Posts: 50
Threads: 10
Joined: Dec 2017
Doing some, to me tricky, data processing. And I'm wondering if it might be related to some general (math, logic, science, ...) problem.
And if anyone might know some helpfull search words, or even potential related forum topics on this.
Potential related external links are appreciated too.
The data to be processed are little chunks/records/lists like:
['aaa','bbb,'eee']
['bbb','ccc','eee']
['ccc','ddd,'eee']
Where the record elements are ordered based on there relative ( source)positions.
The target is to try to find the final solution/( source).

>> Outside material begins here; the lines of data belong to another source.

(** * Windows storage volumes: a model of [go/storage/volume.go]

  The file under study is a thin layer over the OLE automation binding
  (go-ole): every method of [Volume] forwards to a native object and turns
  the answer into Go values and errors.  The development below embeds the
  Go code as functions in a small monad that records every native call,
  and proves what the layer does with the answers. *)

From Stdlib Require Import ZArith Zbitwise List String Ascii Bool Lia
  DecimalString.
Import ListNotations.

Local Open Scope string_scope.
Local Open Scope list_scope.
Local Open Scope Z_scope.

(** ** Go basics: fixed-width integers, errors, formatting *)

Module Go.

(** Conversion to a signed integer type of [w] bits keeps the low bits. *)
Definition to_signed (w x : Z) : Z :=
  (x + 2 ^ (w - 1)) mod 2 ^ w - 2 ^ (w - 1).

Definition to_unsigned (w x : Z) : Z := x mod 2 ^ w.

Definition int32 (x : Z) : Z := to_signed 32 x.
Definition int64 (x : Z) : Z := to_signed 64 x.

(** The [error] interface as the code uses it: a message, and the error
    a [%w] verb wrapped, if any. *)
Inductive error : Type :=
| errorString (msg : string)
| wrapError (msg : string) (err : error).

Definition Error (e : error) : string :=
  match e with errorString m | wrapError m _ => m end.

Definition Unwrap (e : error) : option error :=
  match e with errorString _ => None | wrapError _ w => Some w end.

(** [fmt.Errorf(msg)] for a format without verbs. *)
Definition Errorf (msg : string) : error := errorString msg.

(** [fmt.Errorf(ctx + "%w", err)]: the message ends with [err]'s text and
    the result unwraps to [err]. *)
Definition Errorf_w (ctx : string) (err : error) : error :=
  wrapError (ctx ++ Error err) err.

(** The [%d] verb. *)
Definition fmt_d (n : Z) : string := NilZero.string_of_int (Z.to_int n).

(** [strings.Contains]. *)
Fixpoint Contains (s sub : string) : bool :=
  prefix sub s ||
  match s with
  | EmptyString => false
  | String _ s' => Contains s' sub
  end.

End Go.

(** ** UTF-8 and case folding, as the [unicode/utf8] and [strings] packages *)

Module Utf8.

Definition byte (c : ascii) : Z := Z.of_N (N_of_ascii c).
Definition chr (b : Z) : ascii := ascii_of_N (Z.to_N (b mod 256)).

Definition RuneSelf : Z := 128.
Definition RuneError : Z := 65533.
Definition MaxRune : Z := 1114111.

Definition cont (b : Z) : bool := (128 <=? b) && (b <=? 191).
Definition within (lo hi b : Z) : bool := (lo <=? b) && (b <=? hi).
(** * Verification of the treemap layout engine (src/utils/layout.js)

    A shallow embedding of [calculateLayout] and of the functions it runs
    ([layoutSquarified], its row-growing loop, [worstRatio]), with the
    properties the specification states about them.

    Numbers.  A JavaScript number is modelled by [num]: the special values
    NaN, +Infinity and -Infinity together with the finite values, which are
    exact rationals.  Division by zero, Infinity - Infinity, comparisons with
    NaN and [Math.max] on NaN behave as in JavaScript, because control flow
    depends on them; rounding, overflow and the sign of zero are not
    modelled, so an equation proved here is the exact-arithmetic reading of
    an "equal within tolerance" of the code.  The code itself computes with
    IEEE-754 doubles: the module [Double] below embeds the layout over
    them, and what the code returns on given numbers is evaluated there.
    A statement about the exact model is meant of the code where it does
    not depend on the arithmetic (which objects are returned, in which
    order of the numbers computed, with which properties), or where it is
    stated within floating-point tolerance.

    Objects.  An item is a JavaScript object: a finite map from property
    names to values.  Object spread with extra properties is map insertion,
    so a property of the item that has the name of a computed property is
    overwritten, as in the code.  The argument [items] is an array of
    objects; [null] and [undefined] arrays, for which the code returns the
    empty array as well, are not in the model.

    State.  The functions nested in [calculateLayout] push into the shared
    array [layouts]; the model passes that array along.  The recursion of
    [layoutSquarified] is bounded by a fuel, and running out of fuel is the
    result [None]: that it never happens is part of what is proved. *)

From Stdlib Require Import QArith Qminmax Qround Qabs Lqa Lia Sorted Ascii.
From Corelib Require Import PrimFloat SpecFloat FloatOps.
From stdpp Require Import gmap strings list fin_maps pretty.

Local Open Scope Q_scope.

(** ** Numbers *)

Inductive num : Type :=
  | NaN : num
  | PInf : num
  | NInf : num
  | Fin (q : Q) : num.

Definition Qsgn_pos (q : Q) : bool := negb (Qle_bool q 0).
Definition Qsgn_neg (q : Q) : bool := negb (Qle_bool 0 q).

(** [a + b] *)
Definition jadd (a b : num) : num :=
  match a, b with
  | NaN, _ | _, NaN => NaN
  | PInf, NInf | NInf, PInf => NaN
  | PInf, _ | _, PInf => PInf
  | NInf, _ | _, NInf => NInf
  | Fin p, Fin q => Fin (p + q)
  end.

(** unary minus *)
Definition jneg (a : num) : num :=
  match a with
  | NaN => NaN
  | PInf => NInf
  | NInf => PInf
  | Fin q => Fin (- q)
  end.

(** [a - b] *)
Definition jsub (a b : num) : num := jadd a (jneg b).

(** The product of an infinity of sign [pos] with the finite [q]. *)
Definition inf_times (pos : bool) (q : Q) : num :=
  if Qeq_bool q 0 then NaN
  else if Bool.eqb pos (Qsgn_pos q) then PInf else NInf.
(** * maescraper3: the forex batch jobs, embedded and verified

    The repository holds four independent Go programs (each a [package main]):

    - [Legacy]    : the old scraper (LeerForexPrecios -> public.forex3),
    - [Current]   : the current-quotes scraper (-> public.forex),
    - [Historico] : the historical backfill (historicoforex -> public.forex),
    - [Sync]      : the local -> cloud copy of public.forex.

    Each program is embedded as Rocq functions over an explicit model of
    what it talks to: the PostgreSQL tables it reads and writes, the
    connections it opens and closes, and the HTTP API it calls.  The Go
    standard library functions the programs call ([time.Parse],
    [strconv.Atoi], [strings.TrimSuffix], [fmt.Sprintf]) are modelled in
    [GoTime], [Strconv], [Strings]. *)

From Stdlib Require Import ZArith Ascii.
From stdpp Require Import base numbers list strings gmap sorting.

Local Open Scope Z_scope.

(* ===================================================================== *)
(** * Go's [strings] package *)
(* ===================================================================== *)

Module Strings.

(** [s[lo:hi]] on a Go string (a sequence of bytes). *)
Definition slice (s : string) (lo hi : nat) : string :=
  String.substring lo (hi - lo) s.

(** [func HasSuffix(s, suffix string) bool {
       return len(s) >= len(suffix) && s[len(s)-len(suffix):] == suffix }] *)
Definition HasSuffix (s suffix : string) : bool :=
  bool_decide (String.length suffix <= String.length s)%nat
  && bool_decide
       (slice s (String.length s - String.length suffix) (String.length s)
        = suffix).

(** [func TrimSuffix(s, suffix string) string {
       if HasSuffix(s, suffix) { return s[:len(s)-len(suffix)] }
       return s }] *)
Definition TrimSuffix (s suffix : string) : string :=
  if HasSuffix s suffix
  then slice s 0 (String.length s - String.length suffix)
  else s.

End Strings.

(* ===================================================================== *)
(** * Go's [strconv.Atoi] *)
(* ===================================================================== *)

Module Strconv.

(** The value of a decimal digit byte, if it is one. *)
Definition digit (c : ascii) : option Z :=
  let n := Z.of_N (Ascii.N_of_ascii c) in
  if (48 <=? n) && (n <=? 57) then Some (n - 48) else None.

(** The digits of [s] read in base 10 onto the accumulator [acc];
    [None] at the first byte that is not a digit. *)
Fixpoint digits (acc : Z) (s : string) : option Z :=
  match s with
  | EmptyString => Some acc
  | String c s' =>
      match digit c with
      | Some d => digits (acc * 10 + d) s'
      | None => None
      end
  end.

Definition minInt : Z := - 2 ^ 63.
Definition maxInt : Z := 2 ^ 63 - 1.

(** [strconv.Atoi] on a 64-bit platform: an optional sign, then one or
    more decimal digits, the value within [int]; every other input is an
    error (syntax or range), which the callers do not tell apart. *)
Definition Atoi (s : string) : option Z :=
  let body (neg : bool) (ds : string) : option Z :=
    match ds with
    | EmptyString => None
    | _ =>
        match digits 0 ds with
        | Some n =>
            let v := if neg then - n else n in
            if (minInt <=? v) && (v <=? maxInt) then Some v else None
        | None => None
        end
    end in
  match s with
  | EmptyString => None
  | String "-" ds => body true ds
  | String "+" ds => body false ds
  | _ => body false s
  end.

End Strconv.

(* ===================================================================== *)
(** * Go's [time] package *)
(* ===================================================================== *)

Module GoTime.

(** A [time.Time] is an instant: here the number of nanoseconds since
    the zero time, January 1 of year 1, 00:00:00 UTC.  Locations are not
    modelled; every instant the jobs compare is produced in UTC. *)
Abbreviation Time := Z.

Definition nsPerSecond : Z := 1000000000.
Definition Hour : Z := 3600 * nsPerSecond.
Definition nsPerDay : Z := 24 * Hour.

(** The zero value [time.Time{}]. *)
Definition zero : Time := 0.

Definition IsZero (t : Time) : bool := t =? 0.
Definition After (t u : Time) : bool := u <? t.
Definition Before (t u : Time) : bool := t <? u.

(** [t.AddDate(0, 0, days)]: the same clock time [days] calendar days
    later; in UTC a calendar day is 24 hours. *)
Definition AddDays (t : Time) (days : Z) : Time := t + days * nsPerDay.

(** [t.Truncate(d)]: [t] rounded down to a multiple of [d] since the
    zero time; [t] itself when [d <= 0]. *)
Definition Truncate (t : Time) (d : Z) : Time :=
  if d <=? 0 then t else t - t mod d.

(** ** Civil dates *)

Definition isLeap (year : Z) : bool :=
  (year mod 4 =? 0) && (negb (year mod 100 =? 0) || (year mod 400 =? 0)).

Definition daysIn (month year : Z) : Z :=
  if month =? 2 then (if isLeap year then 29 else 28)
  else if (month =? 4) || (month =? 6) || (month =? 9) || (month =? 11)
       then 30 else 31.

(** Days from January 1 of year 1 to January 1 of [year]. *)
Definition daysBeforeYear (year : Z) : Z :=
  let y := year - 1 in
  365 * y + y / 4 - y / 100 + y / 400.

(** Days from January 1 of [year] to the first of [month]. *)
Definition daysBeforeMonth (month year : Z) : Z :=
  foldr (fun m acc => daysIn m year + acc) 0
        (seqZ 1 (month - 1)).

(** [time.Date(year, month, day, hour, min, sec, nsec, time.UTC)] for a
    date and clock already in range. *)
Definition Date (year month day hour min sec nsec : Z) : Time :=
  ((daysBeforeYear year + daysBeforeMonth month year + (day - 1)) * 86400
   + hour * 3600 + min * 60 + sec) * nsPerSecond + nsec.

(** ** [time.Parse]

    A layout is a sequence of chunks; the jobs use three layouts, made
    of the chunks below. *)
Inductive chunk :=
| Lit (c : ascii)   (* a byte that must match *)
| stdLongYear       (* "2006" *)
| stdYear           (* "06" *)
| stdZeroMonth      (* "01" *)
| stdZeroDay        (* "02" *)
| stdHour           (* "15" *)
| stdZeroMinute     (* "04" *)
| stdZeroSecond.    (* "05" *)

Definition layoutChunks (layout : string) : option (list chunk) :=
  if bool_decide (layout = "2006-01-02T15:04:05") then
    Some [stdLongYear; Lit "-"; stdZeroMonth; Lit "-"; stdZeroDay; Lit "T";
          stdHour; Lit ":"; stdZeroMinute; Lit ":"; stdZeroSecond]
  else if bool_decide (layout = "2006-01-02") then
    Some [stdLongYear; Lit "-"; stdZeroMonth; Lit "-"; stdZeroDay]
  else if bool_decide (layout = "060102") then
    Some [stdYear; stdZeroMonth; stdZeroDay]
  else None.

(** [getnum(s, fixed)]: one or two leading digits; two are required
    when [fixed]. *)
Definition getnum (s : string) (fixed : bool) : option (Z * string) :=
  match s with
  | String c0 s1 =>
      match Strconv.digit c0 with
      | None => None
      | Some d0 =>
          match s1 with
          | String c1 s2 =>
              match Strconv.digit c1 with
              | Some d1 => Some (d0 * 10 + d1, s2)
              | None => if fixed then None else Some (d0, s1)
              end
          | EmptyString => if fixed then None else Some (d0, s1)
          end
      end
  | EmptyString => None
  end.

(** The fields read so far. *)
Record fields := mkFields {
  f_year : Z; f_month : Z; f_day : Z;
  f_hour : Z; f_min : Z; f_sec : Z; f_nsec : Z
}.

Definition fields0 : fields := mkFields 0 (-1) (-1) 0 0 0 0.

Which in this case would be ['aaa','bbb,'ccc','ddd','eee']
Posts: 12,022
Threads: 484
Joined: Sep 2016
This is one way to get these results:
- convert the lists to sets,
- take the union of all three sets
- convert union to set
- then convert that set to a list
- sort the list
Example:
taba = ['aligators','bats','eagles']
tabb = ['bats','cats','eagles']
tabc = ['cats','dogs','eagles']
tlist = list(set(set(taba).union((set(tabb).union(set(tabc))))))
tlist.sort()
print(f"tlist: {tlist}") Output: tlist: ['aligators', 'bats', 'cats', 'dogs', 'eagles']
Posts: 50
Threads: 10
Joined: Dec 2017
Apr-28-2021, 03:39 PM
(This post was last modified: Apr-28-2021, 03:43 PM by MvGulik.)
But that's not what I'm trying to do.
In this case:
['bats','eagles','aligators'] ( moved 'aligators' from begin to end)
['bats','cats','eagles']
['cats','dogs','eagles']
It should return:
['bats', 'cats', 'dogs', 'eagles', 'aligators']
The output result is/should-be based on the element positions relative to each other ( inside the sub-sets).
Posts: 12,022
Threads: 484
Joined: Sep 2016
sure looks like what's stated in post #1?
No?
replace the beasts with letters, what do you see?
Posts: 1,583
Threads: 3
Joined: Mar 2020
Looks like you're looking for topological sorting. If you search for that term, you can find lots of info on it, including algorithms and modules.
import toposort
from collections import defaultdict
data = [
["bats", "eagles", "aligators"],
["bats", "cats", "eagles"],
["cats", "dogs", "eagles"],
]
ordering = defaultdict(set)
for chunk in data:
for index in range(len(chunk) - 1):
ordering[chunk[index + 1]].add(chunk[index])
print(toposort.toposort_flatten(ordering)) Output: ['bats', 'cats', 'dogs', 'eagles', 'aligators']
Posts: 50
Threads: 10
Joined: Dec 2017
Apr-28-2021, 05:52 PM
(This post was last modified: Apr-28-2021, 05:53 PM by MvGulik.)
(Apr-28-2021, 04:37 PM)bowlofred Wrote: Looks like you're looking for topological sorting. As first glance that seems to be related yes.
Although I'm not well versed in that area, I'll give it my best shot.
Definitely going to take some serious reading time. :-)
Will play around with your included code later, ... after a good night sleep.
Thanks.
Posts: 50
Threads: 10
Joined: Dec 2017
After some reading, thinking and coding. I managed to reduce my source records by 90% with the help of 'toposort'.
Thanks Again.
Posts: 1,583
Threads: 3
Joined: Mar 2020
(Apr-29-2021, 06:27 PM)MvGulik Wrote: After some reading, thinking and coding. I managed to reduce my source records by 90% with the help of 'toposort'.
Thanks Again.
Neato. I remember being introduced to topological sorting as something useful to implement parallel "make" in CS. You can get all the independent items and give them a thread. Or if you only have one thread, you don't have to later process dependencies since they're already taken care of. A cool thing to have in the bag of tricks.
Posts: 3
Threads: 0
Joined: Apr 2021
Looks like you're looking for topological sorting.
Posts: 50
Threads: 10
Joined: Dec 2017
(Apr-29-2021, 06:50 PM)MvGulik Wrote: ... with the help of 'toposort'. toposort => " Implements a topological sort algorithm"
|